Every line of the records below that holds the word "mounted" should be copied out.

[Source records]
"""

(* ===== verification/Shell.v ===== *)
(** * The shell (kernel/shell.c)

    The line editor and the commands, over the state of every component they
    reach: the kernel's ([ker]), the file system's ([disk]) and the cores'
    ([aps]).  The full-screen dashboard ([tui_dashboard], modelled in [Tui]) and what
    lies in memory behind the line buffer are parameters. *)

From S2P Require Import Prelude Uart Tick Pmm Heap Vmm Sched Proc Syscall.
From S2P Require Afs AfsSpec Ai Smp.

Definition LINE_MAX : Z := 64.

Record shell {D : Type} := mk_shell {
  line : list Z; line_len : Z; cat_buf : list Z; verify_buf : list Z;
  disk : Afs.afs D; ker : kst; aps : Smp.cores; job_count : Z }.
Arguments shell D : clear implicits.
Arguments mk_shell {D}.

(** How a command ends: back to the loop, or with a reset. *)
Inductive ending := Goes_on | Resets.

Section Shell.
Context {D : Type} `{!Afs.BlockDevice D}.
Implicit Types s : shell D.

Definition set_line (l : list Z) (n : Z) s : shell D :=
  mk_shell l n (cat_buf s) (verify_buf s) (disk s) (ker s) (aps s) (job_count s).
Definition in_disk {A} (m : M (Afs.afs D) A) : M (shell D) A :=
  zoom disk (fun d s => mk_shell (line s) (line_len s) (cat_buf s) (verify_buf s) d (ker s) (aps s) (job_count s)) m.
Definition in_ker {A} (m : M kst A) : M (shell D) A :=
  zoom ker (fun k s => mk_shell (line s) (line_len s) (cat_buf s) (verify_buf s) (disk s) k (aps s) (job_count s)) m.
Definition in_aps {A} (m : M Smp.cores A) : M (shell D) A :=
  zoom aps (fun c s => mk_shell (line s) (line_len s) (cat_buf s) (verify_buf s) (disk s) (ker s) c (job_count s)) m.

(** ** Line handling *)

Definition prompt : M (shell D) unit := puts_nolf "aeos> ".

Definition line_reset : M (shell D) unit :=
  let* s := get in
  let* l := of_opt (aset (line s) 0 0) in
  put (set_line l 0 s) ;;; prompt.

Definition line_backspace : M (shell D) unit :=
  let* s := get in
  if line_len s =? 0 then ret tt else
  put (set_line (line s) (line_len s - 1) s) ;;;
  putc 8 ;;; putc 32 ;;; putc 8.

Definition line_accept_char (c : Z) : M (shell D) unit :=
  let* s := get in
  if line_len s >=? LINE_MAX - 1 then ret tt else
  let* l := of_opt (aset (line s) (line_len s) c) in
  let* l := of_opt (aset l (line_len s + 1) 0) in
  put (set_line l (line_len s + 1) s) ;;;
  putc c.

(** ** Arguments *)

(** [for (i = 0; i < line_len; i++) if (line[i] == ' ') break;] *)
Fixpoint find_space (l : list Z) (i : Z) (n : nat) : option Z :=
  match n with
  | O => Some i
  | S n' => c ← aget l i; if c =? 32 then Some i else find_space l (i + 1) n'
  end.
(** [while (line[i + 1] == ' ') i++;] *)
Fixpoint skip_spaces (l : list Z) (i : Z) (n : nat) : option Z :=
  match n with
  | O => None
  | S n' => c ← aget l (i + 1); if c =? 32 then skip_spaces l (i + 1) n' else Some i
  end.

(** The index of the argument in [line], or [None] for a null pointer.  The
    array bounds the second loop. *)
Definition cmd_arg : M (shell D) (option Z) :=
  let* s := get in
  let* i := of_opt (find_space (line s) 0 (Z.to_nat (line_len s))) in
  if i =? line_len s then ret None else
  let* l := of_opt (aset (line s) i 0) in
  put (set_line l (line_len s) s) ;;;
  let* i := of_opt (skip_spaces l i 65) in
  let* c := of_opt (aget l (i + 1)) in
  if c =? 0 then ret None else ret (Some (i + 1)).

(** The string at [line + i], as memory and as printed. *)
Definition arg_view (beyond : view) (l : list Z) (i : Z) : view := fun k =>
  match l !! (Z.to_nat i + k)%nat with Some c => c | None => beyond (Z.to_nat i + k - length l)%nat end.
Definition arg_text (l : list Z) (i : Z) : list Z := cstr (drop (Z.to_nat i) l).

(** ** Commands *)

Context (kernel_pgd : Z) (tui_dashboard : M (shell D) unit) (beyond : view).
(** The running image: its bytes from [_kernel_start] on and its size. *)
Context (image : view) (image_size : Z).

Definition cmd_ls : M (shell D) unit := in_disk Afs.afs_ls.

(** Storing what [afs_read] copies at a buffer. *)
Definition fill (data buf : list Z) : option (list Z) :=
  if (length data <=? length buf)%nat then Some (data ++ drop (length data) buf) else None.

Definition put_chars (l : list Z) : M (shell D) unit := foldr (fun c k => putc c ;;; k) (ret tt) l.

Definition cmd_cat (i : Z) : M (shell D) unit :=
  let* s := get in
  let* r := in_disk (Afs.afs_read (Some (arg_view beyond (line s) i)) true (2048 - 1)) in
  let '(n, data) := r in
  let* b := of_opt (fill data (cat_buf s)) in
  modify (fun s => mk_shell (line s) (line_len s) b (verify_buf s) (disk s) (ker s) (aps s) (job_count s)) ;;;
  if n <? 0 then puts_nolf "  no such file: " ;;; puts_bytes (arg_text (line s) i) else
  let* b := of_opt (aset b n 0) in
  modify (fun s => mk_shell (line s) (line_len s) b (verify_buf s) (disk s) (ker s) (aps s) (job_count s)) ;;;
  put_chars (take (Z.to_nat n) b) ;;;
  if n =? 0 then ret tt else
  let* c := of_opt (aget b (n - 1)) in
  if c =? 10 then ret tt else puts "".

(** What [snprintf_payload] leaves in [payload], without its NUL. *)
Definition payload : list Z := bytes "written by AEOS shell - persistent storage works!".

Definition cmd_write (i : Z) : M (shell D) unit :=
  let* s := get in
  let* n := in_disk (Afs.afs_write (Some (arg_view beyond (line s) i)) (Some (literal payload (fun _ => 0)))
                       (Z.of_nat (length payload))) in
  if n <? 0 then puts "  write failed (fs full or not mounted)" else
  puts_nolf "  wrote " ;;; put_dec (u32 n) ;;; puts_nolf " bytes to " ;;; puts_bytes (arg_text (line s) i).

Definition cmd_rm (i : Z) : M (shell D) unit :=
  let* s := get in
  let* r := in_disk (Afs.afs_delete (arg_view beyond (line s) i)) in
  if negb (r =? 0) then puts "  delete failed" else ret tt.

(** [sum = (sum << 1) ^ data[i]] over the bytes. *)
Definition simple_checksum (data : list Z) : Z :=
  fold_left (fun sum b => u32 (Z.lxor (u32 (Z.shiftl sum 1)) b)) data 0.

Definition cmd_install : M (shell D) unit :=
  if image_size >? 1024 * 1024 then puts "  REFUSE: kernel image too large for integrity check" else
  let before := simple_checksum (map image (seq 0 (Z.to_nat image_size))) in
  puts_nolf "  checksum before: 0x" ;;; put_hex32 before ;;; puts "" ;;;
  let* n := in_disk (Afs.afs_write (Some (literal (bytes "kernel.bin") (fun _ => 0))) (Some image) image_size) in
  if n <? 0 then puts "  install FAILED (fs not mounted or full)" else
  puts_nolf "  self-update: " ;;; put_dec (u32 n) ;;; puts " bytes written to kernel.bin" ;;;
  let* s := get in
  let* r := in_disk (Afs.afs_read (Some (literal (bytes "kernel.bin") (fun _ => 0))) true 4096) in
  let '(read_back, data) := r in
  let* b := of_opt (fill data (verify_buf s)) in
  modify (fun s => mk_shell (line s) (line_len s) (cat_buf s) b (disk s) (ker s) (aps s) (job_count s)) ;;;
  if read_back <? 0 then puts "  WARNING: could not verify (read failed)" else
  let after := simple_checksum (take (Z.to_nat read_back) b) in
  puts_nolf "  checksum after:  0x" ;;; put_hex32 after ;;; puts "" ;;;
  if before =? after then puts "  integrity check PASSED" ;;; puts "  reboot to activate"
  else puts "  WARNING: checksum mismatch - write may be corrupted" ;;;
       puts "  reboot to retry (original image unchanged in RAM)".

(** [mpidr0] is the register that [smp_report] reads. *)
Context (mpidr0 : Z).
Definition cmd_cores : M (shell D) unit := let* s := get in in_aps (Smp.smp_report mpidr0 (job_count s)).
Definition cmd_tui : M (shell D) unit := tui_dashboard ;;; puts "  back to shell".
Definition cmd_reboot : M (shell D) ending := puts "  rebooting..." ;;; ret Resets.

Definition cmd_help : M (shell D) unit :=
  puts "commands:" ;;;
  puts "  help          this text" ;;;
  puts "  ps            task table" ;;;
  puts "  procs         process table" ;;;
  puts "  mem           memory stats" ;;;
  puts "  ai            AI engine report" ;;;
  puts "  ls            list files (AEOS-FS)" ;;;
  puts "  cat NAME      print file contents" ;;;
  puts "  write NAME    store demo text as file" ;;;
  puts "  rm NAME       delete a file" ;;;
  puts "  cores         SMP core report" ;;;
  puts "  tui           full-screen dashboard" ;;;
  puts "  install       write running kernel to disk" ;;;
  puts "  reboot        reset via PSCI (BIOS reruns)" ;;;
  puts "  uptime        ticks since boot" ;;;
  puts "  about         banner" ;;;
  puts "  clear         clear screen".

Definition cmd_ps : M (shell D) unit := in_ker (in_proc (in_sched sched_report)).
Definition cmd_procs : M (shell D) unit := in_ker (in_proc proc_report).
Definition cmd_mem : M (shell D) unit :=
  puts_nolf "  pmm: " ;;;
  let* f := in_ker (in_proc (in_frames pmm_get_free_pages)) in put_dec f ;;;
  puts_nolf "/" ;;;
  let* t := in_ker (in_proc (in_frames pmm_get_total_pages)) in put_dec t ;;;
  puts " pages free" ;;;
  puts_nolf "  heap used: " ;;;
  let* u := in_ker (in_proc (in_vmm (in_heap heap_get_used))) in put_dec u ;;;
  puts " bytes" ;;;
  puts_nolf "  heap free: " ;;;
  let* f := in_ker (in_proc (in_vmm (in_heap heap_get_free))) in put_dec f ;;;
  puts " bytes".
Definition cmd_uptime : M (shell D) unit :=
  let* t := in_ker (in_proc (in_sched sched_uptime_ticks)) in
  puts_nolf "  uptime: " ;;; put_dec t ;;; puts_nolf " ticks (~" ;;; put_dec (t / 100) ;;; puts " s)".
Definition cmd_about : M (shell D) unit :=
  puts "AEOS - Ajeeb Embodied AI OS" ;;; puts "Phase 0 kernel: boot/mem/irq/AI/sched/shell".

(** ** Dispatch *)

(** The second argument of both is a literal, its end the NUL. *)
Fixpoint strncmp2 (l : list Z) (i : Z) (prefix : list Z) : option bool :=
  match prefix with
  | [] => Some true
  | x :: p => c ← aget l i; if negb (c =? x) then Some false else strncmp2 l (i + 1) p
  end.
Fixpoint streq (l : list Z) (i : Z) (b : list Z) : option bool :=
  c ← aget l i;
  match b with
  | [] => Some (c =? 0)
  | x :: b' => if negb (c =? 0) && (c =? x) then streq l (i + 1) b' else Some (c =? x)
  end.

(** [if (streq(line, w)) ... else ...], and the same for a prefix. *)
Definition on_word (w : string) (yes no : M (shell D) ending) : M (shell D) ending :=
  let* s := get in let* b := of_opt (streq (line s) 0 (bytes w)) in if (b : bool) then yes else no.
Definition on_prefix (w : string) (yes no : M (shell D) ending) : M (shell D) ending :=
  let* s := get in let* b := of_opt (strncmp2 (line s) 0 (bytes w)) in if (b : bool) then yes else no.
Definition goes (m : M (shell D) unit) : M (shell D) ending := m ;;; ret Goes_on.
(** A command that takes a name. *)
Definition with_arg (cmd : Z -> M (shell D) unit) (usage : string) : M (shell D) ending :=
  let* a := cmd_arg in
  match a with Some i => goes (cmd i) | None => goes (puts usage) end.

"""

Solved problem
  if n <? 0 then puts "  write failed (fs full or not mounted)" else
  if n <? 0 then puts "  install FAILED (fs not mounted or full)" else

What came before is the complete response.